III

When a man who is cruelly wounded in his body or his spirit preserves a cheerful faith and never ceases to be the master of his misfortune, I say that he has grace.

When a true man is able, for an hour, to contemplate without uneasiness his own thoughts and actions, I say that he is touched with grace, and I hope that hour may last a day and that day an entire life.

Like a sailing-vessel that stretches through the air its slender, vibrant cables, probes the sky with its strong and supple masts, offers to the wind, at ever-varying angles, the white resistance of its sails and marvelously dominates all the forces of the air while seeming to obey them, the man who possesses grace enjoys a communion that is profound, perfect, exquisite, not only with whatever in the world is perceptible to us, but above all with what is unknown.

That man weighs much in the baskets of the winnower. That man does not see only within the limits of his own flesh. He fills in his own self almost the whole universe, participates gloriously in the infinite.

I know that it often happens that the beautiful ship sees its sails sinking in distress and no longer feels its ropes trembling in the wind. The time comes when it stops painfully in the stupor and indifference of noon.

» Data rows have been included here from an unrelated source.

(** * Graph Space: the permutation action and the quotient metric

    A shallow embedding of [geomstats/stratified_geometry/graphspace.py]:
    the classes [Graph], [GraphSpace] and [GraphSpaceGeometry], with the
    decorators that normalise [Graph] points to arrays.

    Adjacency matrices are matrices of reals.  A Python exception is an
    explicit [Raise] result; the [print] calls of [dist] write to the
    standard output only and are left out. *)

From Stdlib Require Import String List Arith Bool Lia Reals Lra.
From Stdlib Require Import Permutation.
Import ListNotations.

Open Scope string_scope.
Open Scope R_scope.

(** ** Exceptions and results *)

Inductive exn : Type :=
| ValueError (msg : string)
| IndexError
| UnboundLocalError (var : string).

Inductive result (A : Type) : Type :=
| Ok (a : A)
| Raise (e : exn).

Arguments Ok {A} & a.
Arguments Raise {A} e.

Definition bind {A B : Type} (r : result A) (k : A -> result B) : result B :=
  match r with
  | Ok a => k a
  | Raise e => Raise e
  end.

Arguments bind {A B} & r k.

Notation "x <- r ;; k" := (bind r (fun x => k))
  (at level 61, r at next level, right associativity).

(** A list comprehension whose body may raise: left to right, the first
    exception wins. *)
Fixpoint comprehension {A B : Type} (f : A -> result B) (l : list A)
  : result (list B) :=
  match l with
  | [] => Ok []
  | a :: rest =>
      b <- f a ;;
      bs <- comprehension f rest ;;
      Ok (b :: bs)
  end.

(** ** Arrays *)

Definition matrix : Type := list (list R).

(** An array argument is a single matrix (two axes) or a batch of matrices
    (three axes). *)
Inductive ndarray : Type :=
| Rank2 (m : matrix)
| Rank3 (ms : list matrix).

Definition ndim (a : ndarray) : nat :=
  match a with
  | Rank2 _ => 2
  | Rank3 _ => 3
  end.

(** [len(a)]: the size of the first axis. *)
Definition len (a : ndarray) : nat :=
  match a with
  | Rank2 m => length m
  | Rank3 ms => length ms
  end.

(** The backend can also hand back [gs.array([])], the array with a single
    axis of size zero: it is what [gs.array] makes of an empty Python list.
    It is no argument of the methods modelled here, whose arrays have two or
    three axes, but [permute] can return it and the metric then receives
    it. *)
Inductive tensor : Type :=
| Nd (a : ndarray)
| Rank1Empty.

Coercion Nd : ndarray >-> tensor.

The time comes when the rich man suddenly finds himself on Job’s dung-heap. The time comes when, without reason, grace deserts the heart.

Wait expectantly, with sails spread like an ear, with rigging firm, and perhaps, where others less trustful would find themselves abandoned, you will perceive a certain relenting breeze.

You must never lose contact with the universe if you wish to live in the state of grace.